Collected data entries:

(* ===== verification/FsInode.v ===== *)
(** * Inodes on disk

    [struct dinode] as bytes of an inode block: what [iupdate] stores,
    [ilock] reads back, and the other inodes of the block stay as they are. *)

From stdpp Require Import gmap strings list.
From Stdlib Require Import ZArith Lia.
From S2P Require Import Prelude KState CString Spinlock Sched SleepLock Vm Bio Bcache Log LogProps LogTx FsTx Fs FsBlocks FsFile.
Open Scope Z_scope.
Import Spinlock Sched Vm Bio Log Fs.

(** ** Lists of bytes *)

Lemma splice_app off a b d :
  (off <= length d)%nat -> splice (off + length a) b (splice off a d) = splice off (a ++ b) d.
Proof.
  intros Hl. assert (Ht : length (take off d) = off) by (rewrite length_take; lia).
  unfold splice. rewrite (app_assoc (take off d)), take_app_length' by (rewrite length_app; lia).
  rewrite drop_app_ge by (rewrite length_app; lia). rewrite !length_app, Ht, drop_drop, <- !app_assoc.
  do 4 f_equal. lia.
Qed.

Lemma slice_slice off n o k (l : list Z) : (o + k <= n)%nat -> slice o k (slice off n l) = slice (off + o) k l.
Proof.
  intros H. unfold slice. rewrite skipn_firstn_comm, take_take, drop_drop. f_equal. lia.
Qed.

Lemma slice_app_mid (a b c : list Z) : slice (length a) (length b) (a ++ b ++ c) = b.
Proof. unfold slice. by rewrite drop_app_length, take_app_length. Qed.

Lemma slice_splice_other off n o src l :
  (off + n <= o \/ o + length src <= off)%nat -> (o + length src <= length l)%nat ->
  slice off n (splice o src l) = slice off n l.
Proof. intros [H|H] Hl; [by apply slice_splice_before|by apply slice_splice_after]. Qed.

(** ** [struct dinode] *)

Fixpoint enc32s (vs : list Z) : list Z :=
  match vs with [] => [] | v :: vs' => le_enc 4 v ++ enc32s vs' end.

Lemma length_enc32s vs : length (enc32s vs) = (4 * length vs)%nat.
Proof. induction vs as [|x vs IH]; [done|]. cbn [enc32s]. rewrite length_app, length_le_enc, IH. simpl. lia. Qed.

Lemma put32s_splice off vs a d :
  (off + length a + 4 * length vs <= length d)%nat ->
  put32s (Z.of_nat (off + length a)) vs (splice off a d) = splice off (a ++ enc32s vs) d.
Proof.
  revert a. induction vs as [|x vs IH]; intros a Hl; cbn [put32s enc32s length] in *; [by rewrite app_nil_r|].
  unfold put32 at 1. rewrite Nat2Z.id, splice_app by lia.
  replace (Z.of_nat (off + length a) + 4) with (Z.of_nat (off + length (a ++ le_enc 4 x)))
    by (rewrite length_app, length_le_enc; lia).
  rewrite IH by (rewrite length_app, length_le_enc; lia). by rewrite <- app_assoc.
Qed.

Lemma get32s_enc a vs c k :
  k = length vs -> get32s (a ++ enc32s vs ++ c) (Z.of_nat (length a)) k = u32 <$> vs.
Proof.
  intros ->. revert a. induction vs as [|x vs IH]; intros a; cbn [get32s enc32s length]; [done|].
  rewrite fmap_cons. f_equal.
  - unfold get32. rewrite Nat2Z.id, <- app_assoc.
    pose proof (slice_app_mid a (le_enc 4 x) (enc32s vs ++ c)) as E. rewrite length_le_enc in E. rewrite E. apply (le_dec_enc 4).
  - replace (Z.of_nat (length a) + 4) with (Z.of_nat (length (a ++ le_enc 4 x))) by (rewrite length_app, length_le_enc; lia).
    rewrite <- (IH (a ++ le_enc 4 x)). f_equal. by rewrite <- !app_assoc.
Qed.

Definition dinode_enc (di : dinode) : list Z :=
  le_enc 2 (u16 (di_type di)) ++ le_enc 2 (u16 (di_major di)) ++ le_enc 2 (u16 (di_minor di)) ++
  le_enc 2 (u16 (di_nlink di)) ++ le_enc 4 (di_size di) ++ enc32s (di_addrs di).

(** The fields are in the range of their C types. *)
Record dinode_ok (di : dinode) : Prop := {
  dk_type : - 2 ^ 15 <= di_type di < 2 ^ 15;
  dk_major : - 2 ^ 15 <= di_major di < 2 ^ 15;
  dk_minor : - 2 ^ 15 <= di_minor di < 2 ^ 15;
  dk_nlink : - 2 ^ 15 <= di_nlink di < 2 ^ 15;
  dk_size : 0 <= di_size di < 2 ^ 32;
  dk_len : length (di_addrs di) = 13%nat;
  dk_addrs : Forall (fun a => 0 <= a < 2 ^ 32) (di_addrs di) }.

Lemma length_dinode_enc di : length (di_addrs di) = 13%nat -> length (dinode_enc di) = 64%nat.
Proof. intros Hl. unfold dinode_enc. rewrite !length_app, !length_le_enc, length_enc32s, Hl. done. Qed.

Lemma dinode_put_splice off di d :
  length (di_addrs di) = 13%nat -> (off + 64 <= length d)%nat ->
  dinode_put (Z.of_nat off) di d = splice off (dinode_enc di) d.
Proof.
  intros Hl Hd. unfold dinode_put, dinode_enc, put16. rewrite Nat2Z.id.
  set (t := le_enc 2 (u16 (di_type di))). set (mj := le_enc 2 (u16 (di_major di))).
  set (mn := le_enc 2 (u16 (di_minor di))). set (nl := le_enc 2 (u16 (di_nlink di))).
  assert (Lt : length t = 2%nat) by apply length_le_enc. assert (Lj : length mj = 2%nat) by apply length_le_enc.
  assert (Ln : length mn = 2%nat) by apply length_le_enc. assert (Ll : length nl = 2%nat) by apply length_le_enc.
  replace (Z.to_nat (Z.of_nat off + 2)) with (off + length t)%nat by lia.
  rewrite splice_app by lia.
  replace (Z.to_nat (Z.of_nat off + 4)) with (off + length (t ++ mj))%nat by (rewrite length_app; lia).
  rewrite splice_app by lia.
  replace (Z.to_nat (Z.of_nat off + 6)) with (off + length ((t ++ mj) ++ mn))%nat by (rewrite !length_app; lia).
  rewrite splice_app by lia.
  unfold put32. replace (Z.to_nat (Z.of_nat off + 8)) with (off + length (((t ++ mj) ++ mn) ++ nl))%nat by (rewrite !length_app; lia).
  rewrite splice_app by lia.
  replace (Z.of_nat off + 12) with (Z.of_nat (off + length ((((t ++ mj) ++ mn) ++ nl) ++ le_enc 4 (di_size di))))
    by (rewrite !length_app, length_le_enc; lia).
  rewrite put32s_splice by (rewrite !length_app, length_le_enc, Hl; lia). by rewrite <- !app_assoc.
Qed.

Lemma get32s_slice d off n o k :
  (o + 4 * k <= n)%nat -> get32s (slice off n d) (Z.of_nat o) k = get32s d (Z.of_nat (off + o)) k.
Proof.
  revert o. induction k as [|k IH]; intros o Hl; cbn [get32s]; [done|]. f_equal.
  - unfold get32. rewrite !Nat2Z.id, slice_slice by lia. done.
  - replace (Z.of_nat o + 4) with (Z.of_nat (o + 4)) by lia. rewrite IH by lia. f_equal. lia.
Qed.

(** Only the 64 bytes of the inode matter. *)
Lemma dinode_get_slice d off : dinode_get d (Z.of_nat off) = dinode_get (slice off 64 d) 0.
Proof.
  assert (H16 : forall o, (o + 2 <= 64)%nat -> get16 d (Z.of_nat off + Z.of_nat o) = get16 (slice off 64 d) (0 + Z.of_nat o)).
  { intros o Ho. unfold get16. rewrite slice_slice by lia. f_equal. f_equal. lia. }
  unfold dinode_get. f_equal.
  - f_equal. rewrite <- (Z.add_0_r (Z.of_nat off)). apply (H16 0%nat). lia.
  - f_equal. apply (H16 2%nat). lia.
  - f_equal. apply (H16 4%nat). lia.
  - f_equal. apply (H16 6%nat). lia.
  - unfold get32. rewrite slice_slice by lia. do 2 f_equal. lia.
  - change (0 + 12) with (Z.of_nat 12). rewrite get32s_slice by lia. f_equal. lia.
Qed.

Lemma s16_u16 x : - 2 ^ 15 <= x < 2 ^ 15 -> s16 (u16 (u16 x)) = x.
Proof.
  intros Hx. unfold s16, u16, swrap. rewrite Z.mod_mod by done.
  change (2 ^ (16 - 1)) with 32768. change (2 ^ 16) with 65536. change (2 ^ 15) with 32768 in Hx. dlia.
Qed.

Lemma dinode_dec_enc di c : dinode_ok di -> dinode_get (dinode_enc di ++ c) 0 = di.
Proof.
  intros [K1 K2 K3 K4 K5 K6 K7]. unfold dinode_enc. rewrite <- !app_assoc. destruct di as [t mj mn nl sz ad].
  cbn [di_type di_major di_minor di_nlink di_size di_addrs] in *.
  assert (Hg : forall a x r, get16 (a ++ le_enc 2 x ++ r) (Z.of_nat (length a)) = u16 x).
  { intros a x r. unfold get16. rewrite Nat2Z.id. pose proof (slice_app_mid a (le_enc 2 x) r) as E.
    rewrite length_le_enc in E. rewrite E. apply (le_dec_enc 2). }
  unfold dinode_get. set (T := le_enc 2 (u16 t)) in *. set (J := le_enc 2 (u16 mj)) in *.
  set (N := le_enc 2 (u16 mn)) in *. set (L := le_enc 2 (u16 nl)) in *. set (S := le_enc 4 sz) in *.
  f_equal.
  - transitivity (s16 (u16 (u16 t))); [f_equal|by apply s16_u16]. apply (Hg []).
  - transitivity (s16 (u16 (u16 mj))); [f_equal|by apply s16_u16]. apply (Hg T).
  - transitivity (s16 (u16 (u16 mn))); [f_equal|by apply s16_u16]. rewrite (app_assoc T). apply (Hg (T ++ J)).
  - transitivity (s16 (u16 (u16 nl))); [f_equal|by apply s16_u16]. rewrite (app_assoc T), (app_assoc (T ++ J)). apply (Hg ((T ++ J) ++ N)).
  - rewrite (app_assoc T), (app_assoc (T ++ J)), (app_assoc ((T ++ J) ++ N)). unfold get32.
    pose proof (slice_app_mid (((T ++ J) ++ N) ++ L) S (enc32s ad ++ c)) as E. change (length S) with 4%nat in E.
    change (Z.to_nat (0 + 8)) with (length (((T ++ J) ++ N) ++ L)). rewrite E. unfold S. rewrite (le_dec_enc 4).
    by apply Z.mod_small.
  - rewrite (app_assoc T), (app_assoc (T ++ J)), (app_assoc ((T ++ J) ++ N)), (app_assoc (((T ++ J) ++ N) ++ L)).
    change (0 + 12) with (Z.of_nat (length ((((T ++ J) ++ N) ++ L) ++ S))). rewrite get32s_enc by done.
    rewrite <- (list_fmap_id ad) at 2. apply list_fmap_ext. intros i x Hx. rewrite Forall_lookup in K7.
    by apply u32_small, (K7 i).
Qed.

Lemma dinode_get_put_same off di d :
  dinode_ok di -> (off + 64 <= length d)%nat -> dinode_get (dinode_put (Z.of_nat off) di d) (Z.of_nat off) = di.
Proof.
  intros Hd Hl. pose proof (length_dinode_enc di (dk_len _ Hd)) as Le.
  rewrite dinode_put_splice, dinode_get_slice by (done || apply (dk_len _ Hd)).
  pose proof (slice_splice_same off (dinode_enc di) d) as E. rewrite Le in E. rewrite E by lia.
  rewrite <- (app_nil_r (dinode_enc di)). by apply dinode_dec_enc.
Qed.

Lemma dinode_get_put_other off off' di d :
  length (di_addrs di) = 13%nat -> (off + 64 <= length d)%nat -> (off + 64 <= off' \/ off' + 64 <= off)%nat ->
  dinode_get (dinode_put (Z.of_nat off) di d) (Z.of_nat off') = dinode_get d (Z.of_nat off').
Proof.
  intros Hd Hl Ho. pose proof (length_dinode_enc di Hd) as Le.
  rewrite dinode_put_splice, !dinode_get_slice by done. rewrite slice_splice_other by lia. done.
Qed.

(** ** [iupdate] *)

Definition dinode_of (i : inode) : dinode :=
  mkdinode (i_type i) (i_major i) (i_minor i) (i_nlink i) (i_size i) (i_addrs i).

(** The inode block is neither in the log nor the bitmap nor data. *)
Lemma iblock_ok sb start inum :
  layout sb start -> 0 <= inum < sb_ninodes sb ->
  sb_inodestart sb <= IBLOCK inum sb < bmblock sb /\ ~ in_log start (IBLOCK inum sb).
Proof.
  intros Hly Hi. pose proof (layout_bounds _ _ Hly) as Hb. pose proof Hly as [L1 L2 L3 L4 L5 L6].
  pose proof (Z.div_pos inum IPB ltac:(lia) ltac:(done)). pose proof (Z.div_le_mono inum (sb_ninodes sb) IPB ltac:(done) ltac:(lia)).
  unfold IBLOCK. rewrite u32_small by fslia. fslia.
Qed.

Lemma ioff_range inum : 0 <= inum -> exists o : nat, ioff inum = Z.of_nat o /\ (o + 64 <= Z.to_nat BSIZE)%nat.
Proof.
  intros Hi. exists (Z.to_nat (ioff inum)). pose proof (Z.mod_pos_bound inum IPB ltac:(done)) as Hm.
  unfold ioff, sizeof_dinode. unfold IPB, BSIZE, sizeof_dinode in *. change (1024 / 64) with 16 in *. lia.
Qed.

(** What [iupdate] adds to a transaction. *)
Definition tx_inode (sb : superblock) (disk : gmap Z (list Z)) (tx : list (Z * list Z)) (i : inode) : list (Z * list Z) :=
  tx_put (IBLOCK (i_inum i) sb)
    (dinode_put (ioff (i_inum i)) (dinode_of i) (tx_get disk tx (IBLOCK (i_inum i) sb))) tx.

Lemma iupdate_run s me disk sb start tx ip ino :
  fsop s me disk sb start tx [] -> k_inodes s !! ip = Some ino -> i_dev ino = ROOTDEV ->
  length (i_addrs ino) = 13%nat -> 0 <= i_inum ino < sb_ninodes sb -> Z.of_nat (length tx) < LOGSIZE - 1 ->
  exists s', iupdate ip s = Done tt s' /\ fsop s' me disk sb start (tx_inode sb disk tx ino) [] /\ opframe s s'.
Proof.
  intros Hf Hip Hdev Hlen Hin Hroom. pose proof Hf as [Hi Hs Ho Hly Hbo].
  destruct (iblock_ok _ _ _ Hly Hin) as [Hb Hnl]. pose proof (layout_bounds _ _ Hly) as Hlb.
  assert (E0 : k_inodes s !!! ip = ino) by (by apply list_lookup_total_correct).
  destruct (bwrite_run s me disk sb start tx [] Hf ltac:(simpl; lia) (IBLOCK (i_inum ino) sb)
    (dinode_put (ioff (i_inum ino)) (dinode_of ino))) as (bp & s1 & s2 & s3 & s4 & E1 & _ & F1 & E2 & E3 & E4 & Hi4 & F4);
    [fslia|done|apply not_elem_of_nil|done|].
  exists s4. split.
  - unfold iupdate, getinode, getsb. kstep. prw E0. prw Hs. prw Hdev. rewrite (bind_done _ _ _ _ _ E1). kstep.
    rewrite (opframe_inodes _ _ F1). prw E0. rewrite (bind_done _ _ _ _ _ E2), (bind_done _ _ _ _ _ E3). exact E4.
  - split; [|done]. eapply fsop_step; [exact Hf|exact Hi4|exact F4|].
    eapply blocks_ok_view; [intros x; symmetry; apply tx_view_put, (op_nodup _ _ _ _ _ _ Hi)|].
    pose proof (bo_len _ _ Hbo (IBLOCK (i_inum ino) sb) ltac:(fslia)) as Hbl.
    apply blocks_ok_put; [done|fslia|]. destruct (ioff_range (i_inum ino)) as (o & -> & Hor); [lia|].
    rewrite dinode_put_splice by (done || lia). rewrite length_splice; [done|]. rewrite length_dinode_enc by done. lia.
Qed.

(** Inode [i] written to its block: its disk copy, and those of the other inodes. *)
Lemma dinode_view sb start v v' i di j :
  layout sb start -> blocks_ok sb v -> dinode_ok di -> 0 <= i < sb_ninodes sb -> 0 <= j < sb_ninodes sb ->
  same_view v' (vput (IBLOCK i sb) (dinode_put (ioff i) di (v (IBLOCK i sb))) v) ->
  dinode_get (v' (IBLOCK j sb)) (ioff j) = if decide (j = i) then di else dinode_get (v (IBLOCK j sb)) (ioff j).
Proof.
  intros Hly Hbo Hdk Hi Hj Hv. rewrite Hv. unfold vput.
  destruct (iblock_ok _ _ _ Hly Hi) as [Hb _]. pose proof (layout_bounds _ _ Hly) as Hlb.
  pose proof (bo_len _ _ Hbo (IBLOCK i sb) ltac:(fslia)) as Hbl.
  destruct (ioff_range i) as (o & Eo & Ho); [lia|]. destruct (ioff_range j) as (o' & Eo' & Ho'); [lia|].
  destruct (decide (j = i)) as [->|Hne].
  - rewrite decide_True by done. rewrite Eo. apply dinode_get_put_same; [done|lia].
  - case_decide as Hd; [|done]. rewrite Eo, Eo', Hd.
    apply dinode_get_put_other; [apply (dk_len _ Hdk)|lia|].
    unfold IBLOCK in Hd. pose proof Hly as [L1 L2 L3 L4 L5 L6].
    assert (j / IPB = i / IPB).
    { rewrite !u32_small in Hd; [lia|..].
      all: pose proof (Z.div_pos j IPB ltac:(lia) ltac:(done)); pose proof (Z.div_pos i IPB ltac:(lia) ltac:(done));
        pose proof (Z.div_le_mono j (sb_ninodes sb) IPB ltac:(done) ltac:(lia));
        pose proof (Z.div_le_mono i (sb_ninodes sb) IPB ltac:(done) ltac:(lia)); fslia. }
    unfold ioff, IPB, sizeof_dinode in *. change (BSIZE / 64) with 16 in *. dlia.
Qed.

(** The inodes on disk after [iupdate]. *)
Lemma tx_inode_get sb start disk tx ino j :
  layout sb start -> blocks_ok sb (tx_get disk tx) -> NoDup tx.*1 -> dinode_ok (dinode_of ino) ->
  0 <= i_inum ino < sb_ninodes sb -> 0 <= j < sb_ninodes sb ->
  dinode_get (tx_get disk (tx_inode sb disk tx ino) (IBLOCK j sb)) (ioff j) =
  if decide (j = i_inum ino) then dinode_of ino else dinode_get (tx_get disk tx (IBLOCK j sb)) (ioff j).
Proof. intros Hly Hbo Hnd Hdk Hi Hj. apply (dinode_view _ start); try done. by apply tx_view_put. Qed.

§ Exercise instructions
Among the entries above, copy exactly only the lines starting with the one containing "unfold dinode_get. set" and going through the one containing "- transitivity (s16 (u16 (u16 t)));", both ends included.

§ Written reply
  unfold dinode_get. set (T := le_enc 2 (u16 t)) in *. set (J := le_enc 2 (u16 mj)) in *.
  set (N := le_enc 2 (u16 mn)) in *. set (L := le_enc 2 (u16 nl)) in *. set (S := le_enc 4 sz) in *.
  f_equal.
  - transitivity (s16 (u16 (u16 t))); [f_equal|by apply s16_u16]. apply (Hg []).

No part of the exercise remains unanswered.